(** The offsets and the problem size a thread computes for its
    group. A read outside [M_sizes] or [offsets] is undefined
    ([None]). *)
Definition resolve_group (thread_idx : nat) : option Group :=
  let t := Z.of_nat thread_idx in
  match M_sizes with
  | Some ms =>
      M_group ← ms !! thread_idx;
      if 0 <? M_group then
        let offset_M := foldr Z.add 0 (take thread_idx ms) in
        Some (mkGroup
                (Some (mkOffsets (offset_M * K) (t * N * K) offset_M
                         (t * N) (offset_M * N)))
                M_group N K)
      else Some (mkGroup None M_group N K)
  | None =>
      match input_type with
      | Some _2D3D =>
          os ← offsets;
          offset_M ← previous_offset os thread_idx;
          cur ← os !! thread_idx;
          Some (mkGroup
                  (Some (mkOffsets (offset_M * K) (t * N * K) offset_M
                           (t * N) (offset_M * N)))
                  (cur - offset_M) N K)
      | Some _3D2D =>
          os ← offsets;
          offset_N ← previous_offset os thread_idx;
          cur ← os !! thread_idx;
          Some (mkGroup
                  (Some (mkOffsets (t * M * K) (offset_N * K) (t * M)
                           offset_N offset_N))
                  M (cur - offset_N) K)
      | Some _2D2D =>
          os ← offsets;
          offset_K ← previous_offset os thread_idx;
          cur ← os !! thread_idx;
          Some (mkGroup
                  (Some (mkOffsets offset_K offset_K (t * M) (t * N)
                           (t * M * N)))
                  M N (cur - offset_K))
      | _ =>
          Some (mkGroup
                  (Some (mkOffsets (t * M * K) (t * N * K) (t * M)
                           (t * N) (t * M * N)))
                  M N K)
      end
  end.

(** The record written for a group; strides are those of the
    whole problem. Reading unset offsets is undefined. *)
Definition kernel_group_args (g : Group) : option KernelArguments :=
  o ← offs g;
  let A_stride := K in
  let B_stride := K in
  let output_stride := N in
  Some (mkKernelArguments
          (XQ + XQ_offset o)
          (WQ + WQ_offset o)
          (w_scale + w_scale_offset o, x_scale + x_scale_offset o)
          (output + output_offset o)
          (to_int (M_group g)) (to_int (N_group g)) (to_int (K_group g))
          (to_int A_stride) (to_int B_stride) (0, 0)
          (to_int output_stride)).

Definition writes (g : Group) : bool :=
  (0 <? M_group g) && (0 <? N_group g) && (0 <? K_group g).

(** The memory the block works on: the argument array and the
    shared counter. *)
Record Memory := mkMemory {
  kernel_args : list KernelArguments;
  non_zero_counter : Z
}.

(** Before [__syncthreads]: every thread stores the default record
    in its own slot; thread 0 clears the counter. *)
Definition before_sync (mem : Memory) (thread_idx : nat) : Memory :=
  mkMemory (<[thread_idx := default_group_args]> (kernel_args mem))
    (if decide (thread_idx = 0%nat) then 0 else non_zero_counter mem).

(** After [__syncthreads]: the thread resolves its group and, when
    the group is nonzero, takes the next slot with [atomicAdd] and
    stores its record there. A store outside the array is
    undefined. *)
Definition after_sync (mem : Memory) (thread_idx : nat) : option Memory :=
  g ← resolve_group thread_idx;
  if writes g then
    let non_zero_idx := non_zero_counter mem in
    args ← kernel_group_args g;
    if decide (0 ≤ non_zero_idx < Z.of_nat (length (kernel_args mem))) then
      Some (mkMemory
              (<[Z.to_nat non_zero_idx := args]> (kernel_args mem))
              (to_int (non_zero_idx + 1)))
    else None
  else Some mem.

Fixpoint after_sync_all (mem : Memory) (schedule : list nat)
  : option Memory :=
  match schedule with
  | [] => Some mem
  | thread_idx :: rest =>
      mem' ← after_sync mem thread_idx;
      after_sync_all mem' rest
  end.
(** A number in decimal, with at most 17 digits after the point; this is
    what Number::toString gives for the integers and the short decimals
    used here. *)
Definition decimal (n : jsnum) : string :=
  match n with
  | Num (Qmake z d) =>
      let whole := (Z.abs z / Zpos d)%Z in
      let rest := (Z.abs z mod Zpos d)%Z in
      ((if (z <? 0)%Z then "-" else EmptyString)
       ++ DecimalString.NilZero.string_of_int (Z.to_int whole)
       ++ (if (rest =? 0)%Z then EmptyString
           else "." ++ fraction_digits 17 rest (Zpos d)))%string
  | PInf => "Infinity"
  | NInf => "-Infinity"
  | NaN => "NaN"
  end.

(** A browser for examples: every character is 3 units wide in every font,
    numbers print in decimal, every source decodes to a 2000 x 1000 image,
    and the context and the encoder are available. *)
Definition sampleBrowser : Browser :=
  {| text_width := fun _ t => JS.of_Z (3 * Z.of_nat (String.length t));
     numberToString := decimal;
     decode := fun src => Some (mkImage src 2000 1000);
     has_context := true;
     encodes := true;
     typeError_message := "Cannot read properties of undefined" |}.

(** A browser that decodes every source to an image without width or
    height, and otherwise behaves as [sampleBrowser]. *)
Definition emptyImageBrowser : Browser :=
  {| text_width := text_width sampleBrowser;
     numberToString := numberToString sampleBrowser;
     decode := fun src => Some (mkImage src 0 0);
     has_context := true;
     encodes := true;
     typeError_message := typeError_message sampleBrowser |}.

(** The initial page after the upload of an image. *)
Definition uploadedState : PageState :=
  {| imageSrc := Some "blob:photo";
     imageName := "photo-designed.png";
     brightness := brightness initialState;
     contrast := contrast initialState;
     saturation := saturation initialState;
     blur := blur initialState;
     backgroundMode := backgroundMode initialState;
     solidColor := solidColor initialState;
     gradientStart := gradientStart initialState;
     gradientEnd := gradientEnd initialState;
     sceneKey := sceneKey initialState;
     tagline := tagline initialState;
     description := description initialState;
     ctaText := ctaText initialState;
     badgeText := badgeText initialState |}.

(** The uploaded page with the scene [neon] as backdrop. *)
Definition neonState : PageState :=
  {| imageSrc := imageSrc uploadedState;
     imageName := imageName uploadedState;
     brightness := brightness uploadedState;
     contrast := contrast uploadedState;
     saturation := saturation uploadedState;
     blur := blur uploadedState;
     backgroundMode := scene;
     solidColor := solidColor uploadedState;
     gradientStart := gradientStart uploadedState;
     gradientEnd := gradientEnd uploadedState;
     sceneKey := "neon";
     tagline := tagline uploadedState;
     description := description uploadedState;
     ctaText := ctaText uploadedState;
     badgeText := badgeText uploadedState |}.
(** * go-xattr-fuse: extended attributes kept in a bolt store, overlaid on a
    pass-through filesystem.

    Shallow embedding of [go-xattr-fuse.go].  The four attribute methods of
    [xattrFs] are state-passing functions over the bolt database held in the
    package variable [db]; the overlay "redirect" methods are state-passing
    functions over the embedded [pathfs.FileSystem]; [main] is the sequence
    of things it does to the outside.  A Go call either returns or panics,
    so results are wrapped in [outcome].

    The [slog.D]/[slog.P] calls only write diagnostics to stderr; they touch
    neither the store nor the backing filesystem and are left out. *)

From Stdlib Require Import Strings.String Strings.Ascii ZArith Strings.Byte.
From stdpp Require Import base option list sorting gmap strings.

Local Open Scope Z_scope.

(** ** Go values *)

(** A Go call returns a value or panics (here: a nil-pointer dereference). *)
Inductive outcome (A : Type) : Type :=
| Returned (a : A)
| Panicked.
Arguments Returned {A} a.
Arguments Panicked {A}.

(** A Go slice is either [nil] or a (possibly empty) sequence. *)
Definition slice (A : Type) : Type := option (list A).

Definition slice_len {A} (s : slice A) : nat :=
  match s with
  | None => 0%nat
  | Some l => length l
  end.

(** ** fuse.Status: an int32 errno, with the four values the program names
    (Linux numbering). *)
Module fuse.
Definition Status : Type := Z.
Definition OK : Status := 0.
Definition ENOENT : Status := 2.
Definition EIO : Status := 5.
Definition EBUSY : Status := 16.
End fuse.
Definition promo_gone : World (list B2CUserFlow) :=
  {| data := promo_created;
     client := {| DisableRetries := true; remote := [];
                  calls := [CallDelete "B2C_1_promo";
                            CallGet "B2C_1_promo" true] |} |}.

(** The service accepts the deletion, but every later Get still finds the
    flow. *)
Definition lingering : list Scripted.Canned :=
  [Scripted.Status {| s_status := 204; s_err := None |};
   found promo_flow; found promo_flow].

(** ** Further inputs *)

(** A flow of version 1.1, which is not a binary32 number. *)
Definition tenth_config : Attrs :=
  {| a_object_id := "";
     a_name := "promo";
     a_user_flow_type := "signUp";
     a_user_flow_type_version := 0x1.199999999999ap+0%float;
     a_default_language_tag := "en";
     a_is_language_customization_enabled := false |}.

Definition tenth_new : ResourceData :=
  {| Id := ""; prior := prior promo_new; current := tenth_config |}.

(** The configuration changes the type and the name at once. *)
Definition promo_retyped : ResourceData :=
  {| Id := "B2C_1_promo";
     prior := promo_state;
     current :=
       {| a_object_id := "B2C_1_promo";
          a_name := "promotion";
          a_user_flow_type := "signIn";
          a_user_flow_type_version := 1%float;
          a_default_language_tag := "en";
          a_is_language_customization_enabled := false |} |}.

(** A reply without error and without a flow. *)
Definition nothing_found : Scripted.Canned :=
  Scripted.Entity {| r_entity := None; r_status := 200; r_err := None |}.

(** * Properties *)

Unset Implicit Arguments.

(** ** The operations on concrete inputs *)

Example ParseUUID_accepts :
  ParseUUID "123e4567-e89b-12d3-a456-426614174000" = None.
Proof. reflexivity. Qed.

Example ParseUUID_rejects_promo :
  ParseUUID (Sprintf_B2C_1 "promo") = Some "uuid string is wrong length".
Proof. reflexivity. Qed.

Example ParseUUID_rejects_long :
  ParseUUID (Sprintf_B2C_1 "ab-aaaa-bbbb-cccc-dddddddddddd")
  = Some "encoding/hex: invalid byte".
Proof. reflexivity. Qed.

Example promo_create :
  b2cuserflowResourceCreate Tenant.service 10%nat
    {| data := promo_new; client := fresh_client [] |}
  = Return []
      {| data := {| Id := "B2C_1_promo"; prior := prior promo_new;
                    current := promo_state |};
         client := {| DisableRetries := false; remote := [promo_flow];
                      calls := [CallCreate
                                  {| ID := Some "promo";
                                     UserFlowType := Some "signUp";
                                     UserFlowTypeVersion :=
                                       Some (float32_of_float64 1%float);
                                     DefaultLanguageTag := Some "en";
                                     IsLanguageCustomizationEnabled :=
                                       Some false |};
                                CallGet "B2C_1_promo" false] |} |}.
Proof. reflexivity. Qed.

Example promo_delete :
  b2cuserflowResourceDelete Tenant.service 10%nat
    {| data := promo_created; client := fresh_client [promo_flow] |}
  = Return []
      {| data := promo_created;
         client := {| DisableRetries := true; remote := [];
                      calls := [CallDelete "B2C_1_promo";
                                CallGet "B2C_1_promo" true] |} |}.
Proof. reflexivity. Qed.

(** ** Running a computation step by step *)

Lemma bind_Return {W A B : Type} (m : M W A) (k : A -> M W B) (w w' : W) (a : A) :
  m w = Return a w' -> bind m k w = k a w'.
Proof. intros H. unfold bind. now rewrite H. Qed.

Lemma bind_Panic {W A B : Type} (m : M W A) (k : A -> M W B) (w w' : W) :
  m w = Panic w' -> bind m k w = Panic w'.
Proof. intros H. unfold bind. now rewrite H. Qed.

Arguments bind_Return {W A B m k w w' a} _.
Arguments bind_Panic {W A B m k w w'} _.

(** Unfolds the plumbing of a computation, leaving the client's calls and
    the operations themselves folded. *)
Ltac run :=
  cbv beta iota delta
    [bind ret panic deref d_Id d_Get d_HasChange d_SetId set_DisableRetries
     assert_string assert_bool assert_float64 Get attrs_get utils_Bool];
  cbn [data client Id prior current DisableRetries remote calls].

Section Frames.

Context {R : Type} (svc : Service R).

(** A call of the client never panics, leaves the resource data alone and
    adds exactly itself to the log. *)
Lemma client_Get_frame (id : string) (w : World R) :
  exists reply w1,
    client_Get svc id w = Return reply w1
    /\ data w1 = data w
    /\ DisableRetries (client w1) = DisableRetries (client w)
    /\ calls (client w1)
       = (calls (client w) ++ [CallGet id (DisableRetries (client w))])%list.
Proof.
  unfold client_Get.
  destruct (on_Get svc (DisableRetries (client w)) id (remote (client w)))
    as [reply r'].
  now eexists _, _.
Qed.

Lemma client_Get_inv (id : string) (w w1 : World R) (reply : EntityReply) :
  client_Get svc id w = Return reply w1 ->
  data w1 = data w
  /\ DisableRetries (client w1) = DisableRetries (client w)
  /\ calls (client w1)
     = (calls (client w) ++ [CallGet id (DisableRetries (client w))])%list.
Proof.
  destruct (client_Get_frame id w) as (reply' & w' & E & Hd & Hf & Hc).
  rewrite E. intros [= <- <-]. auto.
Qed.

Lemma client_Delete_inv (id : string) (w w1 : World R) (reply : StatusReply) :
  client_Delete svc id w = Return reply w1 ->
  data w1 = data w
  /\ DisableRetries (client w1) = DisableRetries (client w)
  /\ calls (client w1) = (calls (client w) ++ [CallDelete id])%list.
Proof.
  unfold client_Delete.
  destruct (on_Delete svc (DisableRetries (client w)) id (remote (client w)))
    as [reply' r'].
  intros [= <- <-]. auto.
Qed.

Lemma client_Create_inv (u : B2CUserFlow) (w w1 : World R) (reply : EntityReply) :
  client_Create svc u w = Return reply w1 ->
  data w1 = data w
  /\ DisableRetries (client w1) = DisableRetries (client w)
  /\ calls (client w1) = (calls (client w) ++ [CallCreate u])%list.
Proof.
  unfold client_Create.
  destruct (on_Create svc (DisableRetries (client w)) u (remote (client w)))
    as [reply' r'].
  intros [= <- <-]. auto.
Qed.

Lemma client_Update_total (u : B2CUserFlow) (w : World R) :
  exists reply w1,
    client_Update svc u w = Return reply w1
    /\ data w1 = data w
    /\ DisableRetries (client w1) = DisableRetries (client w)
    /\ calls (client w1) = (calls (client w) ++ [CallUpdate u])%list.
Proof.
  unfold client_Update.
  destruct (on_Update svc (DisableRetries (client w)) u (remote (client w)))
    as [reply r'].
  now eexists _, _.
Qed.

(** The probe always returns, and touches the client only. *)
Lemma deletionProbe_frame (id : string) (ctx : Ctx) (w : World R) :
  exists r w1,
    deletionProbe svc id ctx w = Return r w1
    /\ data w1 = data w
    /\ DisableRetries (client w1) = true.
Proof.
  unfold deletionProbe. run.
  match goal with |- context [client_Get svc id ?w0] =>
    destruct (client_Get_frame id w0) as (reply & w1 & E & Hd & Hf & _)
  end.
  rewrite E.
  destruct (r_err reply); [destruct (r_status reply =? StatusNotFound)|];
    eexists _, _; (split; [reflexivity|]); auto.
Qed.

(** The wait always returns, whatever the deadline, and leaves the resource
    data as it found it. *)
Lemma poll_frame (id : string) (ctx : Ctx) (budget : nat) (w : World R) :
  exists r w1,
    poll (deletionProbe svc id ctx) budget w = Return r w1
    /\ data w1 = data w.
Proof.
  revert w. induction budget as [|n IH]; intros w; simpl.
  - now eexists _, _.
  - destruct (deletionProbe_frame id ctx w) as ([b e] & w1 & E & Hd & _).
    rewrite (bind_Return E). cbn [fst snd].
    destruct e as [err|].
    + now eexists _, _.
    + destruct (IH w1) as (r & w2 & E2 & Hd2).
      destruct b as [[|]|].
      * exists r, w2. split; [exact E2 | congruence].
      * now eexists _, _.
      * exists r, w2. split; [exact E2 | congruence].
Qed.

End Frames.

Arguments client_Get_inv {R svc id w w1 reply} _.
Arguments client_Delete_inv {R svc id w w1 reply} _.
Arguments client_Create_inv {R svc u w w1 reply} _.

Section Read.

Context {R : Type} (svc : Service R).

(** C5: when [client.Get] fails with status 404, Read sets the identifier
    to the empty string and returns no diagnostics; when it fails with any
    other status, Read returns one error diagnostic whose summary carries
    the identifier looked up and whose detail is the client's error, and
    the resource data, identifier included, is left as it was. *)
Theorem Read_failed_Get (ctx : Ctx) (w w1 : World R) (reply : EntityReply)
    (err : error) :
  client_Get svc (Id (data w)) w = Return reply w1 ->
  r_err reply = Some err ->
  (r_status reply = StatusNotFound ->
   b2cuserflowResourceRead svc ctx w
   = Return [] {| data := SetId (data w) ""; client := client w1 |}
   /\ Id (data (world_of (b2cuserflowResourceRead svc ctx w))) = "")
  /\ (r_status reply <> StatusNotFound ->
      b2cuserflowResourceRead svc ctx w
      = Return
          (ErrorDiagF err "Retrieving userflow with object ID: %q"
             [ArgString (Id (data w))]) w1
      /\ data w1 = data w).
Proof.
  intros HGet Herr.
  destruct (client_Get_inv HGet) as (Hd & _).
  unfold b2cuserflowResourceRead. run.
  rewrite HGet, Herr.
  split; intros Hs.
  - apply Z.eqb_eq in Hs. rewrite Hs. cbn. rewrite Hd. auto.
  - apply Z.eqb_neq in Hs. rewrite Hs. auto.
Qed.
(* ===== verification/_CoqProject ===== *)
-Q . S2P
Prelude.v
Decimal.v
Double.v
DoubleSign.v
Stats.v
LogFmt.v
Runtime.v
ProcMaps.v
Mprotect.v
Softdirty.v
Writelog.v
Recover.v
RecoverySystem.v
WindowProf.v
LogParse.v
LogReader.v
LogIntegration.v
Edfi.v
EdfiRand.v
EdfiCtl.v
EdfiInit.v
StatFile.v
ExecCounts.v
Bitmap.v
BitmapTree.v
BitmapByte.v
Mechanism.v
Helper.v
LogInfo.v
MapFile.v
FixPath.v
Module.v
Function.v
LineCounter.v
Coverage.v
CoverageStats.v
FaultPicker.v
FaultSpec.v
TestLog.v
TestStats.v
TestAccounts.v
TestTally.v
TestSafety.v
TestPicker.v
TestPlan.v
KeyOrder.v
Groups.v
Significance.v
Aggregate.v
GoldenRuns.v
Analysis.v
Compare.v
Report.v
SerialAnalyze.v
PathList.v
ModuleLine.v
MapPrint.v
RunTables.v
TestTable.v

━━━━━━━━━━

[Work task] Please, from the material above, copy only the lines from the line with "unfold deletionProbe. run." up to and including the line with "Id (data (world_of", exactly as written.

[Response area]
  unfold deletionProbe. run.
  match goal with |- context [client_Get svc id ?w0] =>
    destruct (client_Get_frame id w0) as (reply & w1 & E & Hd & Hf & _)
  end.
  rewrite E.
  destruct (r_err reply); [destruct (r_status reply =? StatusNotFound)|];
    eexists _, _; (split; [reflexivity|]); auto.
Qed.

(** The wait always returns, whatever the deadline, and leaves the resource
    data as it found it. *)
Lemma poll_frame (id : string) (ctx : Ctx) (budget : nat) (w : World R) :
  exists r w1,
    poll (deletionProbe svc id ctx) budget w = Return r w1
    /\ data w1 = data w.
Proof.
  revert w. induction budget as [|n IH]; intros w; simpl.
  - now eexists _, _.
  - destruct (deletionProbe_frame id ctx w) as ([b e] & w1 & E & Hd & _).
    rewrite (bind_Return E). cbn [fst snd].
    destruct e as [err|].
    + now eexists _, _.
    + destruct (IH w1) as (r & w2 & E2 & Hd2).
      destruct b as [[|]|].
      * exists r, w2. split; [exact E2 | congruence].
      * now eexists _, _.
      * exists r, w2. split; [exact E2 | congruence].
Qed.

End Frames.

Arguments client_Get_inv {R svc id w w1 reply} _.
Arguments client_Delete_inv {R svc id w w1 reply} _.
Arguments client_Create_inv {R svc u w w1 reply} _.

Section Read.

Context {R : Type} (svc : Service R).

(** C5: when [client.Get] fails with status 404, Read sets the identifier
    to the empty string and returns no diagnostics; when it fails with any
    other status, Read returns one error diagnostic whose summary carries
    the identifier looked up and whose detail is the client's error, and
    the resource data, identifier included, is left as it was. *)
Theorem Read_failed_Get (ctx : Ctx) (w w1 : World R) (reply : EntityReply)
    (err : error) :
  client_Get svc (Id (data w)) w = Return reply w1 ->
  r_err reply = Some err ->
  (r_status reply = StatusNotFound ->
   b2cuserflowResourceRead svc ctx w
   = Return [] {| data := SetId (data w) ""; client := client w1 |}
   /\ Id (data (world_of (b2cuserflowResourceRead svc ctx w))) = "")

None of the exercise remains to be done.